Expanding to a New Standard Deviation

Part a asks to repeat the hypothesis test assuming the population standard deviation is 1,200 hours instead of 1,000. This change impacts the standard error calculation, which influences the z-statistic. The formula for the z-test is:

\[

z = \frac{\bar{x} - \mu_0}{\sigma / \sqrt{n}}

\]

where \(\bar{x}\) is the sample mean, \(\mu_0\) the hypothesized mean, \(\sigma\) the population standard deviation, and \(n\) the sample size. By substituting \(\sigma = 1,200\), the standard error increases, potentially affecting the conclusion whether the null hypothesis is rejected.

Comparison of Results

Part b emphasizes comparing outcomes from the original scenario (with \(\sigma = 1,000\)) to the revised scenario with \(\sigma = 1,200\). Changes in the z-statistic, p-value, and confidence intervals are examined. An increased standard deviation generally results in a smaller z-value magnitude and a higher p-value, indicating less evidence to reject the null hypothesis if the data are identical.

Additional Scenarios Involving Hypothesis Tests

Other cases include:

- Testing if delivery times decreased below 25 minutes, using sample data with mean 22.4 minutes, SD 6 minutes, and n=36, applying one-sample z-tests for the mean.

- Evaluating the proportion of unpaid internships, comparing observed proportions to the population proportion (0.48), using z-tests for proportions under different sample outcomes.

Each involves computing test statistics with proper formulas in Excel, visualizing results with p-values and confidence intervals, and interpreting the practical implications.

Excel Implementation and Formulas

In Excel, formulas for these tests include:

- Standard error: `=σ/SQRT(n)`

- Z-statistic for mean: `=(sample_mean - hypothesized_mean) / (σ / SQRT(n))`

- P-value (two-tailed): `=2*NORMSDIST(-ABS(z_value))`

- Confidence interval: `=sample_mean ± (Zcritical * standard_error)`, where `Zcritical` is based on the confidence level (e.g., 1.96 for 95%).

For hypotheses involving proportions, the formulas are:

- Standard error of proportion: `=SQRT((p*(1-p))/n)`

- Z-statistic: `(observed_proportion - p0) / standard_error`

- P-value: similarly calculated using NORMSDIST.

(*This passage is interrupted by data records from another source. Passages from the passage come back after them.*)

(** * push_notifications/gcm.py: bulk dispatch, response handling and
      canonical-id reconciliation

    A shallow embedding of [src/push_notifications/gcm.py].  Python values
    are a small inductive type, dictionaries are finite maps, the device
    table is a list of rows, and every function that touches the table, the
    payload object or the network is a computation in a state-and-exception
    monad over a [World]. *)

From stdpp Require Import gmap strings list fin_maps pretty.
From Stdlib Require Import ZArith Lia Ascii.

Open Scope Z_scope.

Set Warnings "-register-all".

(** ** Exceptions and outcomes *)

(** The exceptions that can leave the functions of the module.  [GCMError]
    is the class declared at line 27; [NameError] and [ValueError] are the
    interpreter's own; [ExternalError] stands for whatever the collaborators
    (credential loading, token refresh, HTTP transport) raise. *)
Inductive exn : Type :=
  | GCMError (msg : string)
  | NameError (name : string)
  | ValueError (msg : string)
  | ExternalError (msg : string).

Inductive outcome (A : Type) : Type :=
  | Return (a : A)
  | Raise (e : exn).
Arguments Return {A} a.
Arguments Raise {A} e.

(** ** Python values *)

(** The scalar values a payload entry or a keyword option can hold.
    Floating point numbers are left out. *)
Inductive pyval : Type :=
  | VNone
  | VBool (b : bool)
  | VInt (z : Z)
  | VStr (s : string).

(** Truth value of a scalar, as tested by [if v:]. *)
Definition truthy (v : pyval) : bool :=
  match v with
  | VNone => false
  | VBool b => b
  | VInt z => negb (z =? 0)
  | VStr s => negb (String.eqb s "")
  end.

(** [isinstance(v, bool)]. *)
Definition isinstance_bool (v : pyval) : bool :=
  match v with
  | VBool _ => true
  | _ => false
  end.

(** [str(v)]. *)
Definition str (v : pyval) : string :=
  match v with
  | VNone => "None"
  | VBool true => "True"
  | VBool false => "False"
  | VInt z => pretty z
  | VStr s => s
  end.

Definition is_str (v : pyval) : bool :=
  match v with
  | VStr _ => true
  | _ => false
  end.

(** A dictionary with string keys and scalar values. *)
Abbreviation pydict := (gmap string pyval).

(** [d.get(k)]: the value, or [None] when the key is absent. *)
Definition dict_get (d : pydict) (k : string) : pyval :=
  default VNone (d !! k).

(** ** Strings *)

(** [s.startswith(p)]. *)
Definition startswith (s p : string) : bool := String.prefix p s.

(** [s.split(sep)] for a one-character separator: the pieces between the
    occurrences of [sep]; there is always at least one piece. *)
Fixpoint split (sep : ascii) (s : string) : list string :=
  match s with
  | EmptyString => [EmptyString]
  | String c rest =>
      if Ascii.eqb c sep then EmptyString :: split sep rest
      else match split sep rest with
           | piece :: pieces => String c piece :: pieces
           | [] => [String c EmptyString]
           end
  end.

Definition newline : ascii := Ascii.ascii_of_nat 10.
Definition equals_sign : ascii := "="%char.

(** [xs[-1]] on a list of strings that is known to be non-empty. *)
Definition last_piece (xs : list string) : string := List.last xs EmptyString.

(** ** [range] and slices *)

(** Number of elements of [range(start, stop, step)] for [step <> 0]. *)
Definition range_len (start stop step : Z) : Z :=
  if 0 <? step then
    if start <? stop then (stop - start - 1) / step + 1 else 0
  else
    if stop <? start then (start - stop - 1) / (- step) + 1 else 0.

(** [range(start, stop, step)]; a zero step raises [ValueError]. *)
Definition range (start stop step : Z) : outcome (list Z) :=
  if step =? 0 then Raise (ValueError "range() arg 3 must not be zero")
  else Return (List.map (fun k => start + Z.of_nat k * step)
                        (seq 0 (Z.to_nat (range_len start stop step)))).

(** A slice bound is counted from the end when negative and clamped to
    the list. *)
Definition slice_index (len i : Z) : Z :=
  if i <? 0 then Z.max 0 (i + len) else Z.min i len.

(** [l[i:j]]. *)
Definition slice {A : Type} (l : list A) (i j : Z) : list A :=
  let n := Z.of_nat (length l) in
  let lo := slice_index n i in
  let hi := slice_index n j in
  take (Z.to_nat (hi - lo)) (drop (Z.to_nat lo) l).

(** [_chunks(l, n)], lines 40-45.  The generator is consumed by a [for]
    loop at its only call site, so it is given by the list of the chunks
    it yields; the [ValueError] of a zero step surfaces when the loop asks
    for the first chunk. *)
Definition _chunks {A : Type} (l : list A) (n : Z) : outcome (list (list A)) :=
  match range 0 (Z.of_nat (length l)) n with
  | Raise e => Raise e
  | Return starts => Return (List.map (fun i => slice l i (i + n)) starts)
  end.

(** Ceiling of [a / b] for [b > 0]. *)
Definition ceil_div (a b : Z) : Z := (a + b - 1) / b.

(** ** Objects, requests and the world *)

(** Addresses of mutable objects. *)
Definition loc : Type := nat.

(** Python objects as they occur in the request object and in return
    values: a scalar, a reference to a dictionary that lives in the heap
    (the caller's payload), a dictionary literal, a list. *)
Inductive pyobj : Type :=
  | PVal (v : pyval)
  | PRef (l : loc)
  | PDict (fields : list (string * pyobj))
  | PList (items : list pyobj).

Inductive json : Type :=
  | JNull
  | JBool (b : bool)
  | JNum (z : Z)
  | JStr (s : string)
  | JObj (members : list (string * json))
  | JArr (elements : list json).

(** Modelled from the spec: the model class [GCMDevice] of
    push_notifications/models.py, which is not among the sources.  The
    spec gives a device registration record the attributes
    [registration_id] (a string) and [active] (a boolean); the table is the
    list of its rows, and a queryset is selected by a predicate on rows. *)
Record GCMDevice : Type := mkDevice {
  registration_id : string;
  active : bool;
}.

Record Request : Type := mkRequest {
  url : string;
  body : json;
  headers : list (string * string);
}.

(** What an observer of one run can see: the requests that reached the
    transport and the calls of the reconciliation handler, in order. *)
Inductive event : Type :=
  | EvRequest (r : Request)
  | EvCanonical (canonical_id current_id : string).

Record World : Type := mkWorld {
  devices : list GCMDevice;
  heap : gmap loc pydict;
  trace : list event;
}.

Definition set_devices (ds : list GCMDevice) (w : World) : World :=
  mkWorld ds (heap w) (trace w).
Definition set_heap (h : gmap loc pydict) (w : World) : World :=
  mkWorld (devices w) h (trace w).
Definition log_event (e : event) (w : World) : World :=
  mkWorld (devices w) (heap w) (trace w ++ [e]).
(** X3: the title of a post is empty exactly when its header block holds
    no [title:] followed by white space, a quote of either kind, one or
    more characters other than line terminators, and a quote of either
    kind; the two quotes need not be the same. *)
Theorem title_empty_iff (frontmatter : jsstring) :
  group_or_empty (match_ frontmatter title_re) = []
  <-> ~ exists a ws q1 t q2 b,
          frontmatter = a ++ js "title:" ++ ws ++ [q1] ++ t ++ [q2] ++ b /\
          forallb is_space ws = true /\ is_quote q1 = true /\
          t <> [] /\ forallb is_dot t = true /\ is_quote q2 = true.
Proof.
  split.
  - intros H (a & ws & q1 & t & q2 & b & Hs & Hws & Hq1 & Ht & Hdot & Hq2).
    destruct t as [|c u]; [congruence|]. simpl in Hdot.
    apply andb_true_iff in Hdot as [Hc Hu].
    assert (Ho : occurs title_re frontmatter a (js "title:" ++ ws ++ [q1]) (c :: u) [q2] b).
    { split; [|split; [|split]].
      - rewrite Hs. now rewrite <- !app_assoc.
      - apply title_pre_words. eauto.
      - apply title_group_words. eauto.
      - apply title_post_words. eauto. }
    destruct (match_ frontmatter title_re) as [m|] eqn:E;
      [|now apply (match_complete Ho)].
    destruct (match_sound _ _ E) as (a' & w1 & w2 & w3 & b' & (_ & _ & H2 & _) & _ & E1 & _).
    apply title_group_words in H2 as (c' & u' & -> & _). simpl in H. congruence.
  - intros H. destruct (match_ frontmatter title_re) as [m|] eqn:E; [|reflexivity].
    exfalso. apply H.
    destruct (match_sound _ _ E) as (a & w1 & w2 & w3 & b & (Hs & H1 & H2 & H3) & _).
    apply title_pre_words in H1 as (ws & q1 & -> & Hws & Hq1).
    apply title_group_words in H2 as (c & u & -> & Hc & Hu).
    apply title_post_words in H3 as (q2 & -> & Hq2).
    exists a, ws, q1, (c :: u), q2, b. repeat split; try assumption.
    + rewrite Hs. now rewrite <- !app_assoc.
    + discriminate.
    + simpl. now rewrite Hc, Hu.
Qed.
(** [extract_def_set_from_symbol_names(pred_symbols_by_file, repo_dir)]. *)
Definition extract_def_set_from_symbol_names
    (pred_symbols_by_file : list (string * list string)) (repo_dir : string)
  : Exc (gset Def) :=
  fold_left (fun acc '(rel_path, symbols) =>
    out ← acc;
    if is_empty rel_path then Ok out else
    match symbols with
    | [] => Ok out
    | _ =>
        let abs_path := path_join os repo_dir rel_path in
        if negb (path_exists os abs_path) then Ok out else
        named_defs ← extract_named_defs abs_path;
        Ok (out ∪ list_to_set
              (flat_map (fun raw =>
                 List.map (fun '(kind, s, e) => (rel_path, kind, s, e))
                   (defs_of_symbol named_defs raw)) symbols))
    end) pred_symbols_by_file (Ok ∅).

(** The overlap test of [extract_def_set_in_spans]:
    [not (def_end < span_start or def_start > span_end)]. *)
Definition overlaps (def_start def_end : Z) (span : ByteInterval) : bool :=
  negb (bool_decide (def_end < span.1) || bool_decide (def_start > span.2)).

(** The records one file contributes to [extract_def_set_in_spans]. *)
Definition defs_in_spans (file_path : string) (all_defs : list DefNode)
    (byte_intervals : list ByteInterval) : gset Def :=
  list_to_set
    (flat_map (fun '(kind, def_start, def_end) =>
       if existsb (overlaps def_start def_end) byte_intervals
       then [(file_path, kind, def_start, def_end)] else []) all_defs).

(** [extract_def_set_in_spans(spans_by_file, repo_dir)]. *)
Definition extract_def_set_in_spans
    (spans_by_file : gmap string (list ByteInterval)) (repo_dir : string)
  : Exc (gset Def) :=
  map_fold (fun file_path byte_intervals acc =>
    result ← acc;
    let abs_path := path_join os repo_dir file_path in
    if negb (path_exists os abs_path) then Ok result else
    all_defs ← extract_defs abs_path;
    Ok (result ∪ defs_in_spans file_path all_defs byte_intervals))
    (Ok ∅) spans_by_file.

End WithParsers.
End TreeSitter.

(* ===================================================================== *)
(** ** The modules of [contextbench.core] the metrics import             *)
(* ===================================================================== *)

(** [core.intervals] and [core.fileio] are used by the embedded code but
    are not part of it; the metrics are stated for any implementation. *)
Record Core := {
  (** [core.intervals.merge] *)
  core_merge : list TreeSitter.ByteInterval -> list TreeSitter.ByteInterval;
  (** [core.length] *)
  core_length : list TreeSitter.ByteInterval -> Z;
  (** [core.intersect_size] *)
  core_intersect_size :
    list TreeSitter.ByteInterval -> list TreeSitter.ByteInterval -> Z;
  (** [core.fileio.line_to_byte(abs_path, start_line, end_line)]; [None] for
      a falsy result *)
  line_to_byte : string -> Z -> Z -> option TreeSitter.ByteInterval;
}.

(* ===================================================================== *)
(** ** metrics/compute.py: granularity and trajectory metrics            *)
(* ===================================================================== *)

Module Compute.
Import PyStr Traj LineIntervals TreeSitter Metrics.

(** One value per granularity: the dicts keyed by
    ["file"], ["symbol"], ["span"], ["line"]. *)
Record Granular (A : Type) := mkGranular {
  g_file : A;
  g_symbol : A;
  g_span : A;
  g_line : A;
}.
Arguments mkGranular {A}.
Arguments g_file {A}.
Arguments g_symbol {A}.
Arguments g_span {A}.
Arguments g_line {A}.

(** [{"coverage", "precision", "intersection", "gold_size", "pred_size"}]. *)
Record GranMetrics := mkGranMetrics {
  coverage : Q;
  precision : Q;
  intersection : Z;
  gold_size : Z;
  pred_size : Z;
}.

(** [{"step": t + 1, "coverage": {...}}]. *)
Record StepMetrics := mkStepMetrics {
  step_no : Z;
  step_coverage : Granular Q;
}.

(** The dict [compute_trajectory_metrics] returns. *)
Record TrajMetrics := mkTrajMetrics {
  steps : list StepMetrics;
  auc_coverage : Granular Q;
  redundancy : Granular Q;
}.

(** [len(s)] of a set, as a Python integer. *)
Definition len `{Countable A} (s : gset A) : Z := Z.of_nat (size s).

(** [x / y] on integers: true division. *)
Definition div (x y : Z) : Q := (inject_Z x / inject_Z y)%Q.

(** [sum(xs)] over floats, taken exactly: the embedding does not round, so
    of a sum only what rounding cannot change is stated: its value under
    the convention above, and bounds by [0] and by the number of terms. *)
Definition sumQ (xs : list Q) : Q := foldr Qplus 0%Q xs.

Throughout, all formulas are explicitly calculated in Excel cells to maintain transparency and reproducibility.

Conclusion

Accurate hypothesis testing relies on precise calculation of test statistics, p-values, and confidence intervals. Changes in underlying assumptions, such as the population standard deviation, significantly affect results. Using Excel to perform these calculations ensures clarity and allows for straightforward comparison and interpretation. These practices enhance decision-making processes in quality control, service improvements, and survey analysis, supporting evidence-based conclusions in various real-world applications.

References

- Agresti, A., & Franklin, C. (2017). Statistics: The Art and Science of Learning from Data. Pearson.

- Newman, D., & Lehmann, P. (2015). Quantitative Data Analysis with Microsoft Excel. Wiley.

- Ott, R. L., & Longnecker, M. (2016). An Introduction to Statistical Methods and Data Analysis. Brooks/Cole.

- Wooldridge, J. M. (2013). Introductory Econometrics: A Modern Approach. Cengage Learning.

- Weiss, N. A. (2012). Introductory Statistics. Pearson.

- Zhang, J., & Pimentel, M. (2014). "Using Excel for Hypothesis Testing," Journal of Data Analysis.

- McClave, J. T., & Sincich, T. (2018). Statistics. Pearson.

- Rumsey, D. J. (2016). Statistics for Dummies. Wiley.

- Freedman, D., Pisani, R., & Purves, R. (2007). Statistics. WW Norton & Company.

- Moore, D. S., McCabe, G. P., & Craig, B. A. (2017). Introduction to the Practice of Statistics. W. H. Freeman.